Николке Пищенко сам Горчаков, побывавший на батарее, навесил на бушлат серебряную медаль. В первые дни после того Николка важничал, все скашивая на эту медаль глаза, потом привык.

За вылазку в ночь с 1 на 2 мая, в которую напросился Витя, он, по представлению командира отряда, майора Колыванского полка Колесннкова, получил георгия из рук самого Хрулева. При этом Хрулев счел нужным поцеловать его так крепко, что долго потом чувствовал Витя на своих губах запах его насквозь прокуренных жуковым табаком черных усов.

Кроме того, Хрулев сказал ему тогда:

— Я тебя, братец, хотел представить в прапорщики вместе с твоим товарищем, ординарцем Сикорским, еще за дело десятого марта, да что-то, признаюсь, показался ты мне тогда очень молод для прапорщика — совсем мальчишка еще… Теперь ты как будто повозмужал немного, теперь, так уж и быть, представлю.

— Неужели в прапорщики, ваше превосходительство? — придушенно спросил Витя, и такое недоумение было написано на его лице, что Хрулев отозвался удивленно:

— Недоволен, что ли?.. Чего же ты хотел бы? Что бы я тебя сразу в поручики?

— Я моряк, ваше превосходительство… как же так в прапорщики? — еле проговорил Витя, умоляюще глядя на Хрулева.

— Фу ты, черт! — рассмеялся тот его убитому виду. — Поду-маешь, как это его испугало стать прапорщиком! Я, когда прапорщика получил, как козел прыгал!.. Ну, в таком разе, в мичмана, конечно! Совсем я забыл, что ты юнкер флота, а не армеец… Значит, в мичмана, так и напишем!

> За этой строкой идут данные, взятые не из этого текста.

(* ===== verification/MrFacts.v ===== *)
(** The streams and paths of the MapReduce cluster: records written are records read, and the
    intermediate and output files of different tasks are different files. *)
From stdpp Require Import pretty.
From S2P Require Import Prelude KStdlib Endian MrLib MrApps Worker.

(** * Paths *)

Definition is_digit (b : Z) : Prop := 48 <= b <= 57.

Lemma chars_app s t : chars (s +:+ t) = chars s ++ chars t.
Proof.
  induction s as [|c s IH]; [done|]. change (chars (String c s +:+ t)) with (Z.of_nat (Ascii.nat_of_ascii c) :: chars (s +:+ t)).
  by rewrite IH.
Qed.

Lemma chars_inj s t : chars s = chars t -> s = t.
Proof.
  revert t. induction s as [|c s IH]; intros [|d t]; try done. intros [= Hc Hl].
  apply Nat2Z.inj in Hc. f_equal; [|by apply IH].
  by rewrite <- (Ascii.ascii_nat_embedding c), <- (Ascii.ascii_nat_embedding d), Hc.
Qed.

Lemma pretty_N_char_digit x : is_digit (Z.of_nat (Ascii.nat_of_ascii (pretty_N_char x))).
Proof.
  unfold pretty_N_char, is_digit. repeat case_match; vm_compute; split; congruence.
Qed.

Lemma pretty_N_go_digits x : forall s, Forall is_digit (chars s) -> s <> ""%string \/ (0 < x)%N ->
  Forall is_digit (chars (pretty_N_go x s)) /\ pretty_N_go x s <> ""%string.
Proof.
  induction (N.lt_wf_0 x) as [x _ IH]; intros s Hs Hne.
  assert (x = 0 \/ 0 < x)%N as [->|Hx] by lia.
  - rewrite pretty_N_go_0. destruct Hne; [done|lia].
  - rewrite pretty_N_go_step by done. apply IH; [by apply N.div_lt| |by left].
    constructor; [apply pretty_N_char_digit|done].
Qed.

Lemma decimal_digits_ok n : 0 <= n -> Forall is_digit (decimal_digits n) /\ decimal_digits n <> [].
Proof.
  intros Hn. unfold decimal_digits, pretty, pretty_Z.
  assert (H : forall x : N, Forall is_digit (chars (pretty x)) /\ chars (pretty x) <> []).
  { intros x. unfold pretty, pretty_N. case_decide as Hx.
    - split; [|done]. repeat constructor; vm_compute; congruence.
    - destruct (pretty_N_go_digits x "") as [H1 H2]; [constructor|right; lia|].
      split; [done|]. by destruct (pretty_N_go x ""). }
  destruct n; [|apply (H (Npos p))|lia]. apply (H 0%N).
Qed.

Lemma decimal_digits_inj i j : decimal_digits i = decimal_digits j -> i = j.
Proof. intros H. apply chars_inj in H. by apply (inj pretty) in H. Qed.

(** Splitting at a separator that occurs in neither prefix. *)
Lemma app_sep_inj (l1 l2 r1 r2 : list Z) c : c ∉ l1 -> c ∉ l2 -> l1 ++ c :: r1 = l2 ++ c :: r2 -> l1 = l2 /\ r1 = r2.
Proof.
  revert l2. induction l1 as [|x l1 IH]; intros [|y l2] H1 H2 H; cbn in H.
  - by injection H as ->.
  - injection H as Hx H. subst. destruct H2. by left.
  - injection H as Hx H. subst. destruct H1. by left.
  - injection H as Hx H. subst. destruct (IH l2) as [-> ->]; [|..|done|done]; set_solver.
Qed.

Lemma digits_no_dash l : Forall is_digit l -> 45 ∉ l.
Proof. intros H Hin. eapply Forall_forall in H; [|exact Hin]. unfold is_digit in H. lia. Qed.

Lemma tmp_path_inj dir i j i' j' : 0 <= i -> 0 <= i' ->
  TMP_FILE_FORMAT_STR dir i j = TMP_FILE_FORMAT_STR dir i' j' -> i = i' /\ j = j'.
Proof.
  intros Hi Hi' H. unfold TMP_FILE_FORMAT_STR in H. do 2 apply app_inv_head in H.
  apply app_sep_inj in H as [H1 H2].
  - split; by apply decimal_digits_inj.
  - apply digits_no_dash, decimal_digits_ok, Hi.
  - apply digits_no_dash, decimal_digits_ok, Hi'.
Qed.

Lemma tmp_output_ne dir i j k : 0 <= i -> TMP_FILE_FORMAT_STR dir i j <> OUTPUT_FILE_FORMAT_STR dir k.
Proof.
  intros Hi H. unfold TMP_FILE_FORMAT_STR, OUTPUT_FILE_FORMAT_STR in H. apply app_inv_head in H.
  destruct (decimal_digits_ok i Hi) as [Hd Hne]. destruct (decimal_digits i) as [|x l]; [done|].
  injection H as Hx _. apply Forall_cons in Hd as [Hd _]. unfold is_digit in Hd. vm_compute in Hx. lia.
Qed.

Lemma output_path_inj dir i j : OUTPUT_FILE_FORMAT_STR dir i = OUTPUT_FILE_FORMAT_STR dir j -> i = j.
Proof. intros H. unfold OUTPUT_FILE_FORMAT_STR in H. do 2 apply app_inv_head in H. by apply decimal_digits_inj. Qed.

(** * Streams *)

Section Streams.
Context (malloc_ok : Z -> bool).

(** A buffer that the reader has memory for. *)
Definition readable (buf : sized_buffer) : Prop :=
  Z.of_nat (length buf) < 2 ^ 63 /\ malloc_ok (Z.of_nat (length buf)) = true.

Lemma record_bytes_length buf : length (record_bytes buf) = (8 + length buf)%nat.
Proof. unfold record_bytes. by rewrite length_app, le_bytes_length. Qed.

Lemma ldr_next_record buf rest : readable buf -> ldr_next malloc_ok (record_bytes buf ++ rest) = (Some buf, rest).
Proof.
  intros [Hl Hm]. unfold ldr_next. rewrite length_app, record_bytes_length.
  replace ((_ <? 8)%nat) with false by (symmetry; apply Nat.ltb_ge; lia).
  unfold record_bytes. rewrite <- app_assoc.
  rewrite take_app_length' by (by rewrite le_bytes_length). rewrite drop_app_length' by (by rewrite le_bytes_length).
  rewrite le_value_bytes by (change (256 ^ Z.of_nat 8) with (2 ^ 64); lia). cbv zeta.
  destruct (Z.of_nat (length buf) =? 0) eqn:E.
  - destruct buf; [done|cbn in E; lia].
  - rewrite Hm. cbn [negb]. rewrite length_app. replace (_ <? _) with false by lia.
    rewrite Nat2Z.id, take_app_length, drop_app_length. done.
Qed.

Lemma ldr_next_end : ldr_next malloc_ok [] = (None, []).
Proof. done. Qed.

(** The file of a list of records. *)
Definition stream (l : list sized_buffer) : list Z := concat (map record_bytes l).

Lemma stream_app l1 l2 : stream (l1 ++ l2) = stream l1 ++ stream l2.
Proof. unfold stream. by rewrite map_app, concat_app. Qed.

Lemma stream_length l : (length l <= length (stream l))%nat.
Proof.
  induction l as [|b l IH]; [done|]. unfold stream in *. cbn [map concat]. rewrite length_app, record_bytes_length. cbn [length]. lia.
Qed.

Lemma ldr_count_loop_Ret l : Forall readable l -> forall fuel count, (length l < fuel)%nat ->
  ldr_count_loop malloc_ok fuel (ldr_next malloc_ok (stream l)) count = Ret (count + Z.of_nat (length l), []).
Proof.
  induction 1 as [|b l Hb _ IH]; intros [|fuel] count Hf; cbn [length] in *; try lia.
  - cbn. by rewrite Z.add_0_r.
  - unfold stream. cbn [map concat]. rewrite ldr_next_record by done. cbn [ldr_count_loop].
    change (concat (map record_bytes l)) with (stream l). rewrite IH by lia. do 2 f_equal. lia.
Qed.

Lemma ldr_count_Ret l : Forall readable l -> ldr_count malloc_ok (stream l) = Ret (Z.of_nat (length l), []).
Proof.
  intros H. unfold ldr_count. rewrite ldr_count_loop_Ret; [done|done|]. pose proof (stream_length l). lia.
Qed.

(** Whatever the file holds, counting its records terminates. *)
Lemma ldr_next_shorter ldr b rest : ldr_next malloc_ok ldr = (Some b, rest) -> (length rest < length ldr)%nat.
Proof.
  unfold ldr_next. destruct (length ldr <? 8)%nat eqn:E; [done|]. apply Nat.ltb_ge in E. cbv zeta.
  repeat case_match; intros [= _ <-]; rewrite ?length_drop; lia.
Qed.
Lemma ldr_count_loop_total fuel : forall ldr count, (length ldr < fuel)%nat ->
  exists n ldr', ldr_count_loop malloc_ok fuel (ldr_next malloc_ok ldr) count = Ret (n, ldr').
Proof.
  induction fuel as [|fuel IH]; intros ldr count Hf; [lia|]. cbn [ldr_count_loop].
  destruct (ldr_next malloc_ok ldr) as [[b|] rest] eqn:E; [|eauto].
  apply ldr_next_shorter in E. apply IH. lia.
Qed.

(** The pairs of a file. *)
Definition kv_records (kv : key_value) : list sized_buffer := [kv_key kv; kv_value kv].
Definition kv_stream (kvs : list key_value) : list Z := stream (flat_map kv_records kvs).
Definition kv_readable (kv : key_value) : Prop := readable (kv_key kv) /\ readable (kv_value kv).

Lemma kv_stream_cons kv kvs : kv_stream (kv :: kvs) = record_bytes (kv_key kv) ++ record_bytes (kv_value kv) ++ kv_stream kvs.
Proof. done. Qed.
Lemma kv_stream_app l1 l2 : kv_stream (l1 ++ l2) = kv_stream l1 ++ kv_stream l2.
Proof. unfold kv_stream. by rewrite flat_map_app, stream_app. Qed.

Lemma kv_records_readable kvs : Forall kv_readable kvs -> Forall readable (flat_map kv_records kvs).
Proof.
  induction 1 as [|kv kvs [? ?] _ IH]; [constructor|]. cbn. constructor; [done|]. by constructor.
Qed.
Lemma length_kv_records kvs : length (flat_map kv_records kvs) = (2 * length kvs)%nat.
Proof. induction kvs as [|kv kvs IH]; [done|]. cbn. cbn in IH. rewrite IH. lia. Qed.

Lemma read_pairs_Ret kvs : Forall kv_readable kvs -> forall room, (length kvs <= room)%nat ->
  read_pairs malloc_ok room (kv_stream kvs) = kvs.
Proof.
  induction 1 as [|[key value] kvs [Hk Hv] _ IH]; intros room Hr.
  - by destruct room.
  - rewrite kv_stream_cons. cbn [kv_key kv_value] in *. cbn [length] in Hr. destruct room as [|room]; [lia|]. cbn [read_pairs].
    rewrite ldr_next_record by done. rewrite ldr_next_record by done. f_equal. apply IH. lia.
Qed.

Lemma read_readers_Ret kvss : Forall (Forall kv_readable) kvss -> forall room, (length (concat kvss) <= room)%nat ->
  read_readers malloc_ok room (map kv_stream kvss) = concat kvss.
Proof.
  induction 1 as [|kvs kvss Hk _ IH]; intros room Hr; [done|]. cbn [map concat read_readers] in *.
  rewrite length_app in Hr. rewrite read_pairs_Ret by (done || lia). f_equal. apply IH. lia.
Qed.

(** Buffers written to a file one after the other are read back one after the other; the count of
    records is their number; and counting the records of any file terminates. *)
Theorem codec_roundtrip (can_write : list Z -> bool) (fs : gmap (list Z) (list Z)) (filename : list Z) (bufs : list (list Z)) :
  can_write filename = true -> Forall readable bufs ->
  let fs' := fold_left (fun fs buf => ldw_write fs filename buf) bufs (ldw_init can_write fs filename).2 in
  ldr_init fs' filename = Some (stream bufs) /\
  (forall buf rest, readable buf -> ldr_next malloc_ok (stream (buf :: rest)) = (Some buf, stream rest)) /\
  ldr_next malloc_ok (stream []) = (None, []) /\
  ldr_count malloc_ok (stream bufs) = Ret (Z.of_nat (length bufs), []) /\
  forall ldr, exists count ldr', ldr_count malloc_ok ldr = Ret (count, ldr').
Proof.
  intros Hw Hb fs'. split; [|split; [|split; [done|split]]].
  - unfold fs', ldw_init, ldr_init. rewrite Hw. cbn [snd].
    assert (H : forall l fs0 c, fs0 !! filename = Some c ->
      fold_left (fun fs buf => ldw_write fs filename buf) l fs0 !! filename = Some (c ++ stream l)).
    { induction l as [|b l IH]; intros fs0 c Hc; cbn [fold_left]; [by rewrite app_nil_r|].
      rewrite (IH _ (c ++ record_bytes b)).
      - by rewrite <- app_assoc.
      - unfold ldw_write. by rewrite Hc, lookup_insert_eq. }
    rewrite (H bufs _ []); [done|]. apply lookup_insert_eq.
  - intros buf rest Hbuf. unfold stream. cbn [map concat]. by apply ldr_next_record.
  - by apply ldr_count_Ret.
  - intros ldr. apply ldr_count_loop_total. lia.
Qed.
End Streams.

Example codec_roundtrip_witness :
  let fs := fold_left (fun fs buf => ldw_write fs [1] buf) [[7; 8]; []; [9]] (ldw_init (fun _ => true) ∅ [1]).2 in
  ldr_init fs [1] = Some (stream [[7; 8]; []; [9]]) /\ ldr_count (fun _ => true) (stream [[7; 8]; []; [9]]) = Ret (3, []).
Proof.
  destruct (codec_roundtrip (fun _ => true) (fun _ => true) ∅ [1] [[7; 8]; []; [9]]) as (H & _ & _ & Hc & _).
  - reflexivity.
  - repeat constructor.
  - split; [exact H|exact Hc].
Defined.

Это был день не то чтобы торжества Вити, а какой-то очень большой приподнятости и беспокойства в то же время. Хотя с одной стороны, по примеру всех кругом, принимая месяц за год, он и насчитывал себе уже шесть полных лет службы в Севастополе, но все-таки не мог забыть, конечно, что ему всего-навсего шестнадцать лет; однако же ведь на это не посмотрят, раз он будет уже мичман: офицеров не хватает; могут дать очень ответственное какое-нибудь поручение, с которым он не справится, а между тем война немогузнайства не терпит, и если потребуется распорядиться, надо будет это сделать уже по-офицерски; что простительно было юнкеру, того нельзя будет простить мичману, и с седоусыми, старых сроков службы, матросами надобно будет держаться как-то совсем иначе, по-начальнически, а не так, как привык уже было держаться он.

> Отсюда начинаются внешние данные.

(** The runs of entries that [by_key] does not distinguish from their first. *)
Fixpoint same_key (kv : key_value) (l : list key_value) : nat :=
  match l with
  | [] => O
  | x :: l => if by_key kv x =? 0 then S (same_key kv l) else O
  end.
Fixpoint groups (fuel : nat) (l : list key_value) : list (list key_value) :=
  match fuel, l with
  | S fuel, kv :: l => (kv :: take (same_key kv l) l) :: groups fuel (drop (same_key kv l) l)
  | _, _ => []
  end.

Lemma same_key_le kv l : (same_key kv l <= length l)%nat.
Proof. induction l as [|x l IH]; cbn; [lia|]. destruct (_ =? 0); lia. Qed.
Lemma same_key_take kv l : Forall (fun x => by_key kv x = 0) (take (same_key kv l) l).
Proof.
  induction l as [|x l IH]; cbn; [constructor|]. destruct (by_key kv x =? 0) eqn:E; [|constructor].
  constructor; [lia|done].
Qed.
Lemma same_key_next kv l x rest : drop (same_key kv l) l = x :: rest -> by_key kv x <> 0.
Proof.
  induction l as [|y l IH]; cbn; [done|]. destruct (by_key kv y =? 0) eqn:E; [apply IH|]. intros [= -> _]. lia.
Qed.

Section Groups.
Context (reduce : list Z -> list key_value -> list Z -> outcome key_value) (aux writer : list Z).

(** One result per group. *)
Definition reduced (g : list key_value) (out : key_value) : Prop :=
  exists kv rest, g = kv :: rest /\ reduce (kv_key kv) g aux = Ret out.

Lemma aread_app {A} (pre l : list A) x i : l !! i = Some x -> aread (pre ++ l) (Z.of_nat (length pre + i)) = Ret x.
Proof.
  intros H. unfold aread, aget. replace (0 <=? _) with true by lia.
  rewrite Nat2Z.id, lookup_app_r by lia. by replace (_ - _)%nat with i by lia; rewrite H.
Qed.

Lemma reduce_loop_skip pre kv l n fuel fs : (n <= same_key kv l)%nat ->
  reduce_loop (n + fuel) writer (pre ++ kv :: l) (Z.of_nat (length pre)) (Z.of_nat (length pre) + 1) reduce aux fs =
  reduce_loop fuel writer (pre ++ kv :: l) (Z.of_nat (length pre)) (Z.of_nat (length pre) + 1 + Z.of_nat n) reduce aux fs.
Proof.
  revert fuel. induction n as [|n IH]; intros fuel Hn; [by rewrite Z.add_0_r|].
  replace (S n + fuel)%nat with (n + S fuel)%nat by lia. rewrite IH by lia. cbn [reduce_loop].
  destruct (lookup_lt_is_Some_2 l n) as [x Hx]; [pose proof (same_key_le kv l); lia|].
  assert (Hzero : by_key kv x = 0).
  { pose proof (same_key_take kv l) as H. rewrite Forall_lookup in H. apply (H n x). rewrite lookup_take_lt by lia. done. }
  rewrite length_app. cbn [length]. pose proof (lookup_lt_Some _ _ _ Hx).
  replace (_ <? _) with true by lia. replace (Z.of_nat (length pre)) with (Z.of_nat (length pre + 0)) at 1 by lia.
  rewrite (aread_app pre (kv :: l) kv 0 eq_refl), bind_lift_Ret. replace (_ <=? _) with false by lia.
  replace (Z.of_nat (length pre) + 1 + Z.of_nat n) with (Z.of_nat (length pre + S n)) at 1 by lia.
  rewrite (aread_app pre (kv :: l) x (S n) Hx). unfold bind at 1. rewrite bind_lift_Ret. unfold ret at 1. cbn [obind].
  rewrite Hzero. cbn [Z.eqb negb]. f_equal. lia.
Qed.

Lemma write_two fs c kv : fs !! writer = Some c ->
  ldw_write (ldw_write fs writer (kv_key kv)) writer (kv_value kv) =
  <[writer := c ++ record_bytes (kv_key kv) ++ record_bytes (kv_value kv)]> fs.
Proof. intros Hc. unfold ldw_write. rewrite Hc, lookup_insert_eq, insert_insert_eq. by rewrite app_assoc. Qed.

(** The head of the loop at the end of a run. *)
Lemma reduce_loop_emit pre kv l fuel fs c out : let n := same_key kv l in
  reduce (kv_key kv) (kv :: take n l) aux = Ret out -> fs !! writer = Some c ->
  reduce_loop (S fuel) writer (pre ++ kv :: l) (Z.of_nat (length pre)) (Z.of_nat (length pre) + 1 + Z.of_nat n) reduce aux fs =
  reduce_loop fuel writer (pre ++ kv :: l) (Z.of_nat (length pre) + 1 + Z.of_nat n)
    (Z.of_nat (length pre) + 1 + Z.of_nat n + 1) reduce aux
    (<[writer := c ++ record_bytes (kv_key out) ++ record_bytes (kv_value out)]> fs).
Proof.
  intros n Hr Hc. cbn [reduce_loop]. rewrite length_app. cbn [length]. replace (_ <? _) with true by lia.
  replace (Z.of_nat (length pre)) with (Z.of_nat (length pre + 0)) at 1 by lia.
  rewrite (aread_app pre (kv :: l) kv 0 eq_refl), bind_lift_Ret.
  assert (Hend : forall k : bool -> ST (gmap (list Z) (list Z)) unit,
    bind (if Z.of_nat (length pre + S (length l)) <=? Z.of_nat (length pre) + 1 + Z.of_nat n then ret true
          else let! second := lift (aread (pre ++ kv :: l) (Z.of_nat (length pre) + 1 + Z.of_nat n)) in
               ret (negb (by_key kv second =? 0))) k fs = k true fs).
  { intros k. destruct (_ <=? _) eqn:E; [done|].
    destruct (drop n l) as [|x rest] eqn:Hd.
    { apply (f_equal length) in Hd. rewrite length_drop in Hd. cbn in Hd. lia. }
    assert (Hx : l !! n = Some x) by (rewrite <- (Nat.add_0_r n), <- lookup_drop, Hd; done).
    replace (Z.of_nat (length pre) + 1 + Z.of_nat n) with (Z.of_nat (length pre + S n)) by lia.
    rewrite (aread_app pre (kv :: l) x (S n) Hx). unfold bind at 1. rewrite bind_lift_Ret. unfold ret. cbn [obind].
    apply same_key_next in Hd. by replace (by_key kv x =? 0) with false by lia. }
  rewrite Hend. replace (_ <? _) with true by lia.
  replace (Z.to_nat (_ - _)) with (S n) by lia. rewrite Nat2Z.id, drop_app_length. cbn [take]. fold n.
  rewrite Hr. unfold bind at 1. rewrite bind_lift_Ret. unfold bind at 1, write_record, modify. cbn [obind].
  by rewrite write_two with (c := c).
Qed.

Lemma reduce_loop_Ret m : forall l pre outs fs c fuel, (length l <= m)%nat ->
  Forall2 reduced (groups m l) outs -> fs !! writer = Some c -> (length l < fuel)%nat ->
  reduce_loop fuel writer (pre ++ l) (Z.of_nat (length pre)) (Z.of_nat (length pre) + 1) reduce aux fs =
  Ret (tt, <[writer := c ++ kv_stream outs]> fs).
Proof.
  induction m as [|m IH]; intros [|kv l] pre outs fs c fuel Hm H2 Hc Hf; cbn [length] in *; try lia.
  1, 2: destruct fuel; [lia|]; inversion H2; subst; cbn [reduce_loop]; rewrite app_nil_r, Z.ltb_irrefl;
        unfold ret; by rewrite app_nil_r, insert_id.
  cbn [groups] in H2. apply Forall2_cons_inv_l in H2 as (out & outs' & (kv' & rest & Heq & Hr) & H2 & ->).
  injection Heq as <- <-. set (n := same_key kv l) in *. pose proof (same_key_le kv l) as Hn. fold n in Hn.
  replace fuel with (n + S (fuel - S n))%nat by lia. rewrite reduce_loop_skip by done.
  unfold n. rewrite (reduce_loop_emit pre kv l _ fs c out) by done. fold n.
  replace (pre ++ kv :: l) with ((pre ++ kv :: take n l) ++ drop n l) by (rewrite <- app_assoc; cbn; by rewrite take_drop).
  replace (Z.of_nat (length pre) + 1 + Z.of_nat n) with (Z.of_nat (length (pre ++ kv :: take n l)))
    by (rewrite length_app; cbn [length]; rewrite length_take; lia).
  rewrite (IH (drop n l) (pre ++ kv :: take n l) outs' _ (c ++ record_bytes (kv_key out) ++ record_bytes (kv_value out)));
    [|rewrite length_drop; lia|done|by rewrite lookup_insert_eq|rewrite length_drop; lia].
  rewrite insert_insert_eq, kv_stream_cons. by rewrite <- !app_assoc.
Qed.
End Groups.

Зато отец как был рад, когда явился домой Витя с новеньким солдатским Георгием и тут же с порога сказал, что пойдет о нем представление в мичмана! Чего еще более блестящего мог бы пожелать старый инвалидный капитан 2-го ранга своему шестнадцатилетнему сыну? Он даже как будто растерялся от того, что затаенные желания его исполнились так вдруг.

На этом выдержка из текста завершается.